I was just looking at the "Filter" action, and the description of the available filters. There's no explanation for any of them, that I can find.
(By the way, even without an explanation, you should really take a look at the available filters, because there's some amazing things there.)
Here's the list, and I'm hoping you guys can add explanations, which maybe I can colate into something for the wiki. I've bolded the ones that aren't obvious:
Remove Styles (clipboards only, make the clipboard plain text).
Set line endings to Mac (CR), Unix (LF) or Windows/DOS (CRLF).
Trim Whitespace. (Remove leading and trailing whitespace from a string.)
Hard wrap or unwrap paragraphs.
Lowercase (all characters), Lowercase First (just the first character).
Uppercase (all characters), Uppercase First (just the first character).
Capitalize (all words) or Title Case (intelligently uppercase certain first letters).
Sentence Case (first character of each sentence) (v11.0+).
Change quotes to Smart, Dumb or French quotation marks.
Encode HTML or non-ASCII HTML entities.
Encode HTML with numeric entities.
Decode HTML entities.
Generate an HTML list.
Percent Encode or Decode a URL. Percent Encode will encode all non-alphanumeric characters.
Encode for Regular Expression.
Encode or decode Base64.
Calculate MD5.
Styled Text to/from RTF plain text (v11.0+).
Quote for AppleScript, JavaScript, Shell (bash) Script, Swift, JSON or Process Tokens.
Convert a JSON object string to Compact or Pretty format.
Get parent of a path.
Get the filename component of a path.
Get the base name of the path (ie the filename without directory or extension).
Get or delete the path extension.
Get the display name of a path.
Expand tilde (~) paths, or abbreviate with a tilde.
Resolve symlinks, or standardize the path.
Get the URL scheme, host, port, user, password, path, fragment or query.
Sort, reverse (first⇔last), or shuffle (perpetuate) lines.
Delete or bullet (•) control characters.
Calculate an expression and return the result, see the Calculations section.
Process Text Tokens and return the result, see the Tokens section.
Get the value of a named Variable or Named Clipboard.
Count the characters, words or lines and return the result.
It's not obvious, but "", "a", and "a\n" all return a line count of one. (I would have preferred that they return values of 0, 1 and 2.) It's not mentioned in the wiki, but there's a link in the wiki to a forum page that discusses this issue.
"Hard wrap" splits text at word boundaries to keep line length below 78(?) characters but as long as possible.
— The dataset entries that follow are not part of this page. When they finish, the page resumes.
Lemma all_ops_covers {S} `{!Operands S} (sq : S) rng n cs : seq_ok sq →
  all_ops keep_start keep_finish sq [] rng (Datatypes.S n) = Ok cs →
  Forall cmd_ok cs ∧ ∀ o, ∃ c, c ∈ cs ∧ Alu.op c = o.
Proof.
  intros Hs Ha. unfold all_ops in Ha. destruct (rounds_sends sq (Datatypes.S n) Hs [] rng) as (l & r & He & Hm & Hok); [constructor|].
  rewrite He in Ha. injection Ha as <-. simpl in *. split; [done|]. intros o.
  assert (o ∈ map Alu.op l) as Hin by (rewrite Hm; destruct o; rewrite !elem_of_cons; tauto).
  apply list_elem_of_fmap in Hin as (c & -> & Hc). by exists c.
Qed.

Lemma stimulus_covers cs rng : stimulus cs rng → Forall cmd_ok cs ∧ ∀ o, ∃ c, c ∈ cs ∧ Alu.op c = o.
Proof.
  intros [H|[H|H]]; [exact (all_ops_covers Base rng 0 cs base_ok H)|exact (all_ops_covers Random rng 4 cs random_ok H)|
    exact (all_ops_covers Max rng 0 cs max_ok H)].
Qed.

(** C10: each of the three sequences passes against the design: the sequence's
    commands sent at any times between the edges after reset, and [wait_idle]
    awaited, the scoreboard has compared every command and reports nothing, and
    coverage is complete. *)
Theorem tests_pass u order s rng cs es orders :
  (∀ i, order i ≡ₚ tasks) → fresh s → stimulus cs rng → sent es = cs → Forall (λ o, o ≡ₚ tasks) orders →
  Forall (λ e, match e with EEdge o => o ≡ₚ tasks | _ => True end) es →
  let s1 := foldl (step u) (reset u order s) es in
  (5 * length (driver_q s1) + 7 ≤ length orders)%nat →
  let s2 := edges u (wait_idle s1) orders in
  let '(sb, e) := sb_check (scoreboard s2) Component.sink_new in
  waiting s2 = Returned ∧ compared sb = length cs ∧ Component.errors (cov_check (coverage s2) e) = [].
Proof.
  intros Ho Hf Hst Hes Hos Hord s1 Hlen s2. destruct (stimulus_covers cs rng Hst) as [Hok Hcov].
  assert (Forall event_ok es) as Heo.
  { rewrite <- Hes in Hok. clear - Hok Hord. induction es as [|[c| |o] es IH]; [constructor|..];
      apply Forall_cons in Hord as [He Hord]; unfold sent in Hok; simpl in Hok; constructor; try done; try (by apply IH).
    - by apply Forall_cons in Hok as [? _].
    - apply Forall_cons in Hok as [_ Hok]. by apply IH. }
  destruct (wait_settles u order s es orders Ho Hf Heo Hos) as (f & Hi & Hw & Hret). specialize (Hret Hlen).
  destruct (returned_done _ _ _ Hi Hw Hret) as (H1 & H2 & H3). fold s1 s2 in H1, H2, H3, Hret. rewrite Hes in H1, H2, H3.
  unfold sb_check. rewrite compare_spec, H1, H2, mismatched_predict, H3. destruct (inv_counts _ _ _ Hi) as [Hc Hm].
  cbn [cmds results compared mismatches]. fold s1 s2 in Hc. rewrite Hc, length_map, decide_True by done.
  rewrite length_zip_with, length_map, Nat.min_id. cbn [Nat.add].
  destruct cs as [|c cs]; [destruct (Hcov Add) as (c & Hc' & _); by apply not_elem_of_nil in Hc'|].
  split_and_all; [done|done|]. cbn [length Nat.eqb Component.errors]. apply cov_check_ok. exact Hcov.
Qed.

End Run.

Module TinyaluWitnesses.
Import Alu.Alu Dut Bfm Run.

Definition power_on : Tb :=
  {| pins := {| reset_n := Logic.Z; start := Logic.Z; A := None; B := None; Dut.op := None |}; regs := zero_regs;
     writes := []; driver_q := []; cmd_q := []; result_q := []; prev_start := false; waiting := NotWaiting;
     scoreboard := sb_new; coverage := ∅ |}.
Lemma power_on_fresh : fresh power_on.
Proof. by constructor. Qed.

Definition add_cmd : AluCommand := {| a := 0xFF; b := 2; Alu.op := Add |}.
Definition mul_cmd : AluCommand := {| a := 0xFF; b := 0xFF; Alu.op := Mul |}.
Definition history : list Event := [ESend mul_cmd; EEdge tasks; ESend add_cmd; EEdge (reverse tasks)].
Lemma history_ok : Forall event_ok history.
Proof. repeat constructor; simpl; try done. apply reverse_Permutation. Qed.

Lemma bench_observes_witness :
  cmds (scoreboard (foldl (step zero_regs) (reset zero_regs (λ _, tasks) power_on) history)) `prefix_of` [mul_cmd; add_cmd].
Proof. exact (proj1 (bench_observes zero_regs (λ _, tasks) power_on history (λ _, reflexivity _) power_on_fresh history_ok)). Defined.

Lemma wait_idle_returns_witness :
  let s2 := edges zero_regs (wait_idle (foldl (step zero_regs) (reset zero_regs (λ _, tasks) power_on) history)) (replicate 12 tasks) in
  waiting s2 = Returned ∧ results (scoreboard s2) = [{| Alu.result := 65025 |}; {| Alu.result := 257 |}].
Proof.
  destruct (wait_idle_returns zero_regs (λ _, tasks) power_on history (replicate 12 tasks)) as [H1 H2].
  - intros _. reflexivity.
  - apply power_on_fresh.
  - apply history_ok.
  - by apply Forall_replicate.
  - cbv zeta in *. assert (waiting (edges zero_regs (wait_idle (foldl (step zero_regs) (reset zero_regs (λ _, tasks) power_on) history))
      (replicate 12 tasks)) = Returned) as Hr by (apply H1; vm_compute; lia).
    split; [exact Hr|]. destruct (H2 Hr) as (_ & _ & H3). exact H3.
Defined.

Definition max_cmds : list AluCommand := map (λ o, {| a := 0xFF; b := 0xFF; Alu.op := o |}) ALL.
Lemma tests_pass_witness :
  let s2 := edges zero_regs (wait_idle (foldl (step zero_regs) (reset zero_regs (λ _, tasks) power_on) (map ESend max_cmds))) (replicate 27 tasks) in
  waiting s2 = Returned ∧ compared (sb_check (scoreboard s2) Component.sink_new).1 = 4%nat.
Proof.
  pose proof (tests_pass zero_regs (λ _, tasks) power_on (Rng.new 1) max_cmds (map ESend max_cmds) (replicate 27 tasks)) as H.
  cbv zeta in *. destruct (sb_check _ _) as [sb e]. destruct H as (H1 & H2 & _).
  - intros _. reflexivity.
  - apply power_on_fresh.
  - right. right. reflexivity.
  - reflexivity.
  - by apply Forall_replicate.
  - by repeat constructor.
  - vm_compute. lia.
  - split; [exact H1|exact H2].
Defined.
The Filter does this by replacing the latest possible "horizontal space" character, for example a %Space% or a %Tab%, with a return character (%Return% or \r). Good for creating "fixed width" text blocks from "normal" text.
"Unwrap" replaces any %Return% or %LineFeed% it considers to be "mid-paragraph" with a %Space% character. ("Mid-paragraph" appears to be when the return/line-feed character is not followed by a %Space%). Good for creating "normal" text from fixed-width blocks.
Both variants seem to work equally as well on rich text as on plain.
Can be considered to be the same as "the name of an item as displayed in the Finder when 'Hide Extension' is turned on in the item's 'Get Info...' window".
Essentially, the text in a path between the final / (or between the penultimate and final /s if there's a trailing /) and the final .
Path
Display Name
Users/me/Desktop/testFile.txt
testFile
Users/me/Desktop/testFile.txt.zip
testFile.txt
Users/me/Desktop/testFolder
testFolder
Users/me/Desktop/testFolder/
testFolder
Users/me/Desktop/test.Folder/
test
Watch out for that last one if you are in the habit of using .s in folder names!
Maybe I'm missing the obvious, but what would you use this for, in KM? I mean, I understand what HTML lists are, but this seems like an obscure thing for KM to offer.
Not sure what the specific context or history is there.
(I personally have something similar for generating the nested <ul><li> of Bike Outliner HTML from tab-indented lists, but that's fractionally more specialised)
I've been wrong a few times before, so I could be wrong again, but on this page, the word "perpetuate" probably is a type for "permute". Even with that fix, the word "permute" is very vague. Permute the letters in each line? Permute each line in the file?